Yay! A possible solution of sorts (for now just working on scaling up the TT). Makes me feel much better. Thoughts as I read through the paper: Is feeling equal to vital force: no extra force necessary? This is answered, probably correctly in the paper, but perhaps it will come to be known that there is indeed something that distinguishes feeling beings from living beings in an analogous way. We are already adept at recognizing consciousness in other humans, so perhaps this could become codified in some way. Also, if feeling is not a fifth causal force, then how do we have something that we refer to as a force that is not causal, shouldn’t it then just be a product (epiphenomenon, woooo) of the other four forces? Does a scale of feeling support its characterization as a force? No, because a force implies a binary possibility. Rather, this supports the above - a product of the other four forces. If the machine alone will no if it feels then why do we bother? I think it’ll only be an interesting cognitive science question if we integrate and interact with AI
Consciousness is feeling. Performance capacity is inseparable from feeling. We would not know we are functioning, clenching our fist, walking, talking, etc., unless we felt it. Without feeling it we are not conscious of it. Therefore, function only becomes consciousness when it is felt. Robots function but are without consciousness. “The real question, then, for cognitive robotics (i.e., for that branch of robotics that is concerned with explaining how animals and humans can do what they can do, rather than just with creating devices that can do things we'd like to have done for us) is whether feeling is a property that we can and should try to build into our robots. Let us quickly give our answer: We can't, and hence we shouldn't even bother to try.” We cannot build build robots with the ability to feel. I feel like the problem here is how do we know this? Because of the other minds problem, if there is a robot that has the same abilities we do (in terms of performance capacity) and tell us they feel, we have no basis to not believe them unless we knew they were programmed to say yes. So how do we know that something in the engineering of this robot has actually been able to provide them with feelings? As we have not answered the hard problem of how and why we feel, how can we Harnad so confidently say we cannot build a robot without the ability to feel?

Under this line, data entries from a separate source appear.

(* ===== verification/PeggyState.v ===== *)
(** * PeggyState: the bridge contract over time (solidity/contracts/Peggy.sol)

    Every external function of the contract, its owner and its pause and re-entrancy
    flags.  A call runs in two parts: [before] up to the calls of token contracts and
    [after] from there on.  A token contract may call the bridge back, so that other
    calls can run between the two parts ([exec_call] and [callbacks]); a call that
    reverts leaves no trace.  [transact] is the execution without callbacks. *)
From S2P Require Import Prelude Types External PeggySol.

(** ** State and environment *)

(** [Peggy] with its base contracts [OwnableUpgradeableWithExpiry], [Initializable] and
    [ReentrancyGuard]. *)
Record Peggy : Type := MkPeggy {
  core : Contract;
  owner : Address;
  deployTimestamp : Z;
  initialized : bool;
  entered : bool
}.

(** What a call sees of its transaction and block; [created] is the address at which it
    would create a contract. *)
Record msg : Type := MkMsg {
  msg_sender : Address;
  this : Address;
  block_number : Z;
  block_timestamp : Z;
  created : Address
}.

(** The balances of the bridge around a [safeTransferFrom]. *)
Record received : Type := MkReceived { balanceBefore : Z; balanceAfter : Z }.

(** The answers of the token contracts in a call: whether they accept what the call asks of
    them (when one of the transfers fails, the call of the bridge reverts), and the balances. *)
Record tokens : Type := MkTokens { tokenOk : list TokenOp -> bool; balances : received }.

Inductive contract_call : Type :=
  | Initialize (peggyId : Hash) (powerThreshold : Z) (validators : list Address) (powers : list Z)
  | UpdateValset (newValset currentValset : ValsetArgs) (v : list Z) (r s : list Hash)
  | SubmitBatch (currentValset : ValsetArgs) (v : list Z) (r s : list Hash) (amounts : list Z)
      (destinations : list Address) (fees : list Z) (batchNonce : Z) (token : Address)
      (batchTimeout : Z)
  | SendToInjective (token : Address) (destination : Hash) (amount : Z) (data : string)
  | DeployERC20 (cosmosDenom name symbol : string) (decimals : Z)
  | EmergencyPause
  | EmergencyUnpause
  | RenounceOwnership
  | TransferOwnership (newOwner : Address)
  | RenounceOwnershipAfterExpiry.

(** What is left to do when the token contracts return. *)
Inductive frame : Type :=
  | Finished
  | Emits (guarded : bool) (mk : received -> option (Z -> ContractEvent)).

Definition with_core (p : Peggy) (c : Contract) : Peggy :=
  MkPeggy c (owner p) (deployTimestamp p) (initialized p) (entered p).
Definition with_entered (p : Peggy) (b : bool) : Peggy :=
  MkPeggy (core p) (owner p) (deployTimestamp p) (initialized p) b.
Definition with_owner (p : Peggy) (a : Address) : Peggy :=
  MkPeggy (core p) a (deployTimestamp p) (initialized p) (entered p).
Definition with_paused (p : Peggy) (b : bool) : Peggy :=
  let c := core p in
  with_core p (MkContract (state_lastValsetCheckpoint c) (state_lastBatchNonces c)
    (state_lastValsetNonce c) (state_lastEventNonce c) (state_peggyId c) (state_powerThreshold c)
    (isInjectiveNativeToken c) b).

(** The storage of a contract that has just been deployed. *)
Definition blank : Peggy := MkPeggy (MkContract 0 ∅ 0 0 0 0 ∅ false) 0 0 false false.

Section contract.
Context {GE : Geth} {EV : Evm}.

(** ** Ownership *)
Definition onlyOwner (m : msg) (p : Peggy) : option unit := require (owner p =? msg_sender m).
Definition getOwnershipExpiryTimestamp (p : Peggy) : option Z :=
  add256 (deployTimestamp p) (82 * 7 * 24 * 60 * 60).
Definition isOwnershipExpired (m : msg) (p : Peggy) : option bool :=
  expiry ← getOwnershipExpiryTimestamp p; Some (expiry <? block_timestamp m).

(** ** The external functions *)
Definition initialize (m : msg) (peggyId : Hash) (powerThreshold : Z) (validators : list Address)
    (powers : list Z) (p : Peggy) : option (Peggy * list TokenOp * frame) :=
  _ ← require (negb (initialized p));
  _ ← validateValidatorSet validators powers powerThreshold;
  let valset := MkValsetArgs validators powers 0 0 0 in
  let c := core p in
  Some (MkPeggy (MkContract (makeCheckpoint valset peggyId) (state_lastBatchNonces c)
                   (state_lastValsetNonce c) (state_lastEventNonce c) peggyId powerThreshold
                   (isInjectiveNativeToken c) (paused c))
          (msg_sender m) (block_timestamp m) true (entered p),
        [], Emits false (fun _ => Some (fun n => EvValsetUpdated (state_lastValsetNonce c) n 0 0 validators powers))).

Definition sendToInjective (m : msg) (token : Address) (destination : Hash) (amount : Z) (data : string)
    (p : Peggy) : option (Peggy * list TokenOp * frame) :=
  _ ← require (negb (paused (core p)));
  _ ← require (negb (entered p));
  let event transferAmount n := EvSendToInjective token (msg_sender m) destination transferAmount n data in
  Some (if bool_decide (token ∈ isInjectiveNativeToken (core p))
        then (with_entered p true, [Burn token (msg_sender m) amount],
              Emits true (fun _ => Some (event amount)))
        else (with_entered p true, [SafeTransferFrom token (msg_sender m) (this m) amount],
              Emits true (fun b => _ ← require (balanceBefore b <=? balanceAfter b);
                                   Some (event (balanceAfter b - balanceBefore b))))).

Definition deployERC20 (m : msg) (cosmosDenom name symbol : string) (decimals : Z) (p : Peggy)
  : option (Peggy * list TokenOp * frame) :=
  let c := core p in
  Some (with_core p (MkContract (state_lastValsetCheckpoint c) (state_lastBatchNonces c)
          (state_lastValsetNonce c) (state_lastEventNonce c) (state_peggyId c) (state_powerThreshold c)
          ({[ created m ]} ∪ isInjectiveNativeToken c) (paused c)),
        [], Emits false (fun _ => Some (fun n => EvERC20Deployed cosmosDenom (created m) name symbol decimals n))).

(** A function up to its calls of token contracts. *)
Definition before (m : msg) (k : contract_call) (p : Peggy) : option (Peggy * list TokenOp * frame) :=
  match k with
  | Initialize peggyId th validators powers => initialize m peggyId th validators powers p
  | UpdateValset new cur v r s =>
      '(c, ops) ← updateValset_checks (msg_sender m) new cur v r s (core p);
      Some (with_core p c, ops, Emits false (fun _ => Some (valset_event new)))
  | SubmitBatch cur v r s amounts dests fees nonce token timeout =>
      _ ← require (negb (entered p));
      '(c, ops) ← submitBatch_checks (msg_sender m) (block_number m) cur v r s amounts dests fees nonce
                    token timeout (core p);
      Some (with_entered (with_core p c) true, ops, Emits true (fun _ => Some (EvBatchExecuted nonce token)))
  | SendToInjective token destination amount data => sendToInjective m token destination amount data p
  | DeployERC20 cosmosDenom name symbol decimals => deployERC20 m cosmosDenom name symbol decimals p
  | EmergencyPause =>
      _ ← onlyOwner m p; _ ← require (negb (paused (core p))); Some (with_paused p true, [], Finished)
  | EmergencyUnpause =>
      _ ← onlyOwner m p; _ ← require (paused (core p)); Some (with_paused p false, [], Finished)
  | RenounceOwnership => _ ← onlyOwner m p; Some (with_owner p 0, [], Finished)
  | TransferOwnership newOwner =>
      _ ← onlyOwner m p; _ ← require (negb (newOwner =? 0)); Some (with_owner p newOwner, [], Finished)
  | RenounceOwnershipAfterExpiry =>
      expired ← isOwnershipExpired m p; _ ← require expired; Some (with_owner p 0, [], Finished)
  end.

(** The rest of a function: the event, and the release of the re-entrancy guard. *)
Definition after (fr : frame) (b : received) (p : Peggy) : option (Peggy * list ContractEvent) :=
  match fr with
  | Finished => Some (p, [])
  | Emits guarded mk =>
      mk ← mk b;
      '(c, ev) ← emit mk (core p);
      let p := with_core p c in
      Some (if guarded : bool then with_entered p false else p, [ev])
  end.

(** ** Execution *)

(** A call with callbacks by the token contracts that it calls. *)
Inductive exec_call : msg -> contract_call -> Peggy -> Peggy -> list ContractEvent -> Prop :=
  | exec_call_intro m k p p1 ops fr evs p2 t p3 ev :
      before m k p = Some (p1, ops, fr) ->
      tokenOk t ops = true ->
      callbacks ops p1 p2 evs ->
      after fr (balances t) p2 = Some (p3, ev) ->
      exec_call m k p p3 (evs ++ ev)
with callbacks : list TokenOp -> Peggy -> Peggy -> list ContractEvent -> Prop :=
  | callbacks_none ops p : callbacks ops p p []
  | callbacks_call op ops m k p p1 p2 evs1 evs2 :
      exec_call m k p p1 evs1 -> callbacks (op :: ops) p1 p2 evs2 ->
      callbacks (op :: ops) p p2 (evs1 ++ evs2).

Scheme exec_call_mind := Induction for exec_call Sort Prop
  with callbacks_mind := Induction for callbacks Sort Prop.
Combined Scheme exec_call_callbacks_ind from exec_call_mind, callbacks_mind.

(** The states of the contract since it was deployed, with all its events. *)
Inductive reachable : Peggy -> list ContractEvent -> Prop :=
  | reachable_deployed : reachable blank []
  | reachable_call p log m k p' evs :
      reachable p log -> exec_call m k p p' evs -> reachable p' (log ++ evs).

(** Without callbacks. *)
Definition transact (m : msg) (t : tokens) (k : contract_call) (p : Peggy)
  : option (Peggy * list TokenOp * list ContractEvent) :=
  '(p, ops, fr) ← before m k p;
  _ ← require (tokenOk t ops);
  '(p, evs) ← after fr (balances t) p;
  Some (p, ops, evs).

Lemma transact_Some m t k p p' ops evs :
  transact m t k p = Some (p', ops, evs) ->
  exists p1 fr, before m k p = Some (p1, ops, fr) /\ tokenOk t ops = true /\
    after fr (balances t) p1 = Some (p', evs).
Proof.
  unfold transact. intros ([[p1 ops1] fr] & Hb & [Hok ([p2 evs'] & Ha & [= <- <- <-])%bind_Some]%require_bind)%bind_Some.
  by exists p1, fr.
Qed.

Lemma transact_exec m t k p p' ops evs :
  transact m t k p = Some (p', ops, evs) -> exec_call m k p p' evs.
Proof.
  intros (p1 & fr & Hb & Hok & Ha)%transact_Some.
  apply (exec_call_intro m k p p1 ops fr [] p1 t p' evs Hb Hok); [constructor|done].
Qed.

(** The two calls of the relayer are those of [PeggySol.v]. *)
Definition on_core (p : Peggy) (r : Contract * list TokenOp * ContractEvent)
  : Peggy * list TokenOp * list ContractEvent :=
  let '(c, ops, ev) := r in (with_core p c, ops, [ev]).

Lemma transact_UpdateValset m t new cur v r s p :
  transact m t (UpdateValset new cur v r s) p =
  on_core p <$> updateValset (tokenOk t) (msg_sender m) new cur v r s (core p).
Proof.
  unfold updateValset, transact, before. destruct (updateValset_checks _ _ _ _ _ _ _) as [[c ops]|]; [|done].
  cbn. destruct (tokenOk t ops); [|done]. cbn. by destruct (emit _ c) as [[c' ev]|].
Qed.

Lemma transact_SubmitBatch m t cur v r s amounts dests fees nonce token timeout p :
  entered p = false ->
  transact m t (SubmitBatch cur v r s amounts dests fees nonce token timeout) p =
  on_core p <$> submitBatch (tokenOk t) (msg_sender m) (block_number m) cur v r s amounts dests fees nonce
                  token timeout (core p).
Proof.
  unfold submitBatch, transact, before. intros Hent. rewrite Hent. cbn [negb require mbind option_bind].
  destruct (submitBatch_checks _ _ _ _ _ _ _ _ _ _ _ _ _) as [[c ops]|]; [|done].
  cbn. destruct (tokenOk t ops); [|done]. cbn. destruct (emit _ c) as [[c' ev]|]; [|done].
  unfold on_core, with_core, with_entered. cbn. by rewrite <- Hent.
Qed.
End contract.
(** Take apart a successful [before]. *)
Ltac invert_before H :=
  cbn in H; unfold initialize, sendToInjective, deployERC20, onlyOwner, isOwnershipExpired in H;
  repeat match type of H with
  | (_ ← require _; _) = Some _ => apply require_bind in H as [? H]
  | (_ ≫= _) = Some _ => let c := fresh "c" in apply bind_Some in H as (c & ? & H)
  | (let '(_, _) := ?c in _) = Some _ => destruct c
  | (if ?b then _ else _) = Some _ => destruct b eqn:?
  end;
  try case_match; injection H as H; subst.

(** ** Event nonces *)

(** The events of a frame carry the nonce that they are given. *)
Definition frame_nonce (fr : frame) : Prop :=
  match fr with
  | Finished => True
  | Emits _ mk => forall b f n, mk b = Some f -> event_nonce (f n) = n
  end.

Lemma before_nonce m k p p1 ops fr :
  before m k p = Some (p1, ops, fr) -> nonce_of p1 = nonce_of p /\ frame_nonce fr.
Proof.
  unfold nonce_of, frame_nonce. intros H. destruct k; invert_before H; cbn;
    repeat match goal with
    | H : updateValset_checks _ _ _ _ _ _ _ = Some _ |- _ =>
        apply updateValset_checks_Some in H as (_ & _ & _ & ->)
    | H : submitBatch_checks _ _ _ _ _ _ _ _ _ _ _ _ _ = Some _ |- _ =>
        apply submitBatch_checks_Some in H as (_ & _ & _ & _ & ->)
    end; cbn; split; try done; intros b f n.
  all: try by intros [= <-].
  by intros [_ [= <-]]%require_bind.
Qed.

Lemma after_nonce fr b p p' evs :
  frame_nonce fr -> after fr b p = Some (p', evs) ->
  map event_nonce evs = seqZ (nonce_of p + 1) (Z.of_nat (length evs)) /\
  nonce_of p' = nonce_of p + Z.of_nat (length evs).
Proof.
  destruct fr as [|g mk]; cbn; [intros _ [= <- <-]; cbn; split; [done|lia]|].
  intros Hfr (f & Hf & ([c ev] & He & [= <- <-])%bind_Some)%bind_Some.
  apply emit_Some in He as (-> & Hn & _). unfold nonce_of. cbn [map length].
  rewrite (Hfr _ _ _ Hf), Hn. split; [done|]. destruct g; cbn; lia.
Qed.

(** Consecutive nonces of consecutive parts of a log. *)
Definition numbered (p p' : Peggy) (evs : list ContractEvent) : Prop :=
  map event_nonce evs = seqZ (nonce_of p + 1) (Z.of_nat (length evs)) /\
  nonce_of p' = nonce_of p + Z.of_nat (length evs).

Lemma numbered_nil p : numbered p p [].
Proof. split; [done|]. cbn. lia. Qed.

Lemma numbered_app p p1 p2 evs1 evs2 :
  numbered p p1 evs1 -> numbered p1 p2 evs2 -> numbered p p2 (evs1 ++ evs2).
Proof.
  intros [H1 Hn1] [H2 Hn2]. unfold numbered. rewrite map_app, H1, H2, length_app, Nat2Z.inj_add.
  rewrite seqZ_app by lia. split; [|lia]. do 2 f_equal. lia.
Qed.

Lemma exec_numbered :
  (forall m k p p' evs, exec_call m k p p' evs -> numbered p p' evs) /\
  (forall ops p p' evs, callbacks ops p p' evs -> numbered p p' evs).
Proof.
  apply exec_call_callbacks_ind.
  - intros m k p p1 ops fr evs p2 t p3 ev Hb _ _ IH Ha.
    apply before_nonce in Hb as [Hn Hfr]. apply (numbered_app p p2).
    + unfold numbered in *. by rewrite <- Hn.
    + by eapply after_nonce.
  - intros ops p. apply numbered_nil.
  - intros op ops m k p p1 p2 evs1 evs2 _ IH1 _ IH2. by eapply numbered_app.
Qed.

Lemma reachable_numbered p log :
  reachable p log -> map event_nonce log = seqZ 1 (state_lastEventNonce (core p)).
Proof.
  intros Hr. assert (numbered blank p log) as [H Hn].
  { induction Hr as [|p log m k p' evs _ IH He]; [apply numbered_nil|].
    eapply numbered_app; [exact IH|]. by apply (proj1 exec_numbered m k). }
  unfold nonce_of in *. cbn in H, Hn. by rewrite Hn, H.
Qed.

(** C7: the events of the bridge are numbered without gaps: whatever calls are made and
    whatever the token contracts call back, the nonces of the log are 1, 2, 3, ... up to
    the contract's last event nonce.  This is what the claims of the oracle rely on. *)
Theorem event_nonces_consecutive p log :
  reachable p log -> map event_nonce log = seqZ 1 (state_lastEventNonce (core p)).
Proof. apply reachable_numbered. Qed.

(** ** Batches *)

(** What the first part of a call does to the batches: nothing, with or without taking the
    re-entrancy guard, or it records the next batch under the guard. *)
Inductive batch_begin (p p1 : Peggy) : frame -> Prop :=
  | bb_free fr :
      entered p1 = entered p -> state_lastBatchNonces (core p1) = state_lastBatchNonces (core p) ->
      match fr with
      | Finished => True
      | Emits g mk => g = false /\ forall b f n t, mk b = Some f -> batch_nonces t [f n] = []
      end ->
      batch_begin p p1 fr
  | bb_guarded mk :
      entered p = false -> entered p1 = true ->
      state_lastBatchNonces (core p1) = state_lastBatchNonces (core p) ->
      (forall b f n t, mk b = Some f -> batch_nonces t [f n] = []) ->
      batch_begin p p1 (Emits true mk)
  | bb_batch nonce token :
      entered p = false -> entered p1 = true ->
      state_lastBatchNonces (core p1) = <[token := nonce]> (state_lastBatchNonces (core p)) ->
      batch_nonce_of p token < nonce ->
      batch_begin p p1 (Emits true (fun _ => Some (EvBatchExecuted nonce token))).

Lemma before_batch m k p p1 ops fr : before m k p = Some (p1, ops, fr) -> batch_begin p p1 fr.
Proof.
  intros H. destruct k; invert_before H; cbn;
    repeat match goal with
    | H : updateValset_checks _ _ _ _ _ _ _ = Some _ |- _ =>
        apply updateValset_checks_Some in H as (_ & _ & _ & ->)
    | H : negb _ = true |- _ => apply negb_true_iff in H
    end.
  all: try (by apply bb_free);
    try (apply bb_free; [done|done|split; [done|]; by intros b f n t [= <-]]).
  - match goal with H : submitBatch_checks _ _ _ _ _ _ _ _ _ _ _ _ _ = Some _ |- _ =>
      apply submitBatch_checks_Some in H as (Hn & _ & _ & _ & ->) end.
    by apply bb_batch.
  - apply bb_guarded; [done..|]. by intros b f n t [= <-].
  - apply bb_guarded; [done..|]. by intros b f n t [_ [= <-]]%require_bind.
Qed.

(** The batches of a token in a part of a log, between two states: increasing nonces, above
    the recorded nonce before and up to the one after; none while the guard is taken. *)
Definition batches_between (token : Address) (p p' : Peggy) (evs : list ContractEvent) : Prop :=
  let old := batch_nonce_of p token in let new := batch_nonce_of p' token in
  entered p' = entered p /\ old <= new /\
  StronglySorted Z.lt (batch_nonces token evs) /\
  Forall (fun n => old < n <= new) (batch_nonces token evs) /\
  (entered p = true -> batch_nonces token evs = [] /\ new = old).

Lemma batch_nonces_app token l l' : batch_nonces token (l ++ l') = batch_nonces token l ++ batch_nonces token l'.
Proof. apply omap_app. Qed.

Lemma StronglySorted_app_lt l l' x :
  StronglySorted Z.lt l -> StronglySorted Z.lt l' ->
  Forall (fun n => n <= x) l -> Forall (fun n => x < n) l' -> StronglySorted Z.lt (l ++ l').
Proof.
  intros Hl Hl' Hx Hx'. induction Hl as [|n l _ IH Hn]; [done|]. apply Forall_cons in Hx as [Hnx Hx].
  cbn. constructor; [by apply IH|]. apply Forall_app. split; [done|].
  eapply Forall_impl; [exact Hx'|]. cbn. lia.
Qed.

Lemma batches_between_nil token p p' :
  entered p' = entered p -> state_lastBatchNonces (core p') = state_lastBatchNonces (core p) ->
  forall evs, batch_nonces token evs = [] -> batches_between token p p' evs.
Proof.
  intros He Hb evs Hn. unfold batches_between, batch_nonce_of, lastBatchNonce. rewrite Hb, Hn, He.
  repeat split; try done; try constructor; lia.
Qed.

Lemma batches_between_app token p p1 p2 evs1 evs2 :
  batches_between token p p1 evs1 -> batches_between token p1 p2 evs2 ->
  batches_between token p p2 (evs1 ++ evs2).
Proof.
  intros (He1 & Hle1 & Hs1 & Hf1 & Hg1) (He2 & Hle2 & Hs2 & Hf2 & Hg2).
  unfold batches_between. rewrite batch_nonces_app. split; [congruence|]. split; [lia|]. split; [|split].
  - apply (StronglySorted_app_lt _ _ (batch_nonce_of p1 token)); try done.
    + eapply Forall_impl; [exact Hf1|]. cbn. lia.
    + eapply Forall_impl; [exact Hf2|]. cbn. lia.
  - apply Forall_app. split; (eapply Forall_impl; [eassumption|]); cbn; lia.
  - intros Hg. destruct (Hg1 Hg) as [-> Hn1]. destruct Hg2 as [-> Hn2]; [congruence|]. split; [done|lia].
Qed.

(** What the second part does, for a frame of the first. *)
Lemma after_batch token p p1 p2 fr b p3 ev :
  batch_begin p p1 fr -> after fr b p2 = Some (p3, ev) ->
  forall evs, batches_between token p1 p2 evs -> batches_between token p p3 (evs ++ ev).
Proof.
  intros Hb Ha evs Hev. destruct Hb as [fr He Hs Hfr|mk He He1 Hs Hmk|nonce t He He1 Hs Hlt].
  - apply (batches_between_app token p p1 p3 [] (evs ++ ev)); [by apply batches_between_nil|].
    eapply batches_between_app; [exact Hev|]. destruct fr as [|g mk]; cbn in Ha.
    { injection Ha as <- <-. by apply batches_between_nil. }
    destruct Hfr as [-> Hmk].
    apply bind_Some in Ha as (f & Hf & ([c e] & (-> & _ & _ & Hb & _)%emit_Some & [= <- <-])%bind_Some).
    apply batches_between_nil; [done|done|by eapply Hmk].
  - cbn in Ha. apply bind_Some in Ha as (f & Hf & ([c e] & (-> & _ & _ & Hb & _)%emit_Some & [= <- <-])%bind_Some).
    destruct Hev as (He2 & _ & _ & _ & Hg). destruct (Hg He1) as [Hnil Hn].
    unfold batches_between, batch_nonce_of, lastBatchNonce in *. rewrite batch_nonces_app, Hnil. cbn [core with_entered with_core].
    rewrite Hb, Hn, Hs, (Hmk _ _ _ _ Hf). cbn. rewrite He. repeat split; try done; try constructor; lia.
  - cbn in Ha. apply bind_Some in Ha as ([c e] & (-> & _ & _ & Hb & _)%emit_Some & [= <- <-]).
    destruct Hev as (He2 & _ & _ & _ & Hg). destruct (Hg He1) as [Hnil Hn].
    unfold batches_between, batch_nonce_of, lastBatchNonce in *. rewrite batch_nonces_app, Hnil.
    cbn [core with_entered with_core entered]. rewrite Hb, Hn, Hs, He. cbn [app batch_nonces omap list_omap].
    destruct (Z.eqb_spec t token) as [->|Hne].
    + rewrite lookup_insert_eq. simpl. repeat split; try done; try lia; repeat constructor; lia.
    + rewrite lookup_insert_ne by done. simpl. repeat split; try done; try lia; constructor.
Qed.

Lemma exec_batches token :
  (forall m k p p' evs, exec_call m k p p' evs -> batches_between token p p' evs) /\
  (forall ops p p' evs, callbacks ops p p' evs -> batches_between token p p' evs).
Proof.
  apply exec_call_callbacks_ind.
  - intros m k p p1 ops fr evs p2 t p3 ev Hb%before_batch _ _ IH Ha. by eapply after_batch.
  - intros ops p. by apply batches_between_nil.
  - intros op ops m k p p1 p2 evs1 evs2 _ IH1 _ IH2. by eapply batches_between_app.
Qed.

I see your point. It’s no that we should try to reverse engineer feeling or include it in our robots’ capacities, but that people should not claim anything about understanding the nature of consciousness unless they can explain the causal origins of how and why we feel. So consciousness as “knowledge/awareness of some (change of?) internal state” doesn’t tell you anything informative or interesting about the nature of consciousness because it does not address WHY this knowledge/awareness is felt rather than not felt. So rather than publishing books with grandiose titles that exaggerate what we actually know, why not call a spade a spade and admit that we know nothing about consciousness.Let’s say hypothetically we built a T3 robot that felt, and we were sure about it (I know it is impossible to be sure because of the Other Minds Problem). Would you be comfortable letting the issue rest at that point? If the feeling merely emerged out of the complexity and interdependence of the robots various sensorimotor-cognitive modules, without our intending it? Would that be enough for you to join Dennett’s camp, to conclude that feeling is a by-product of our performance capacity?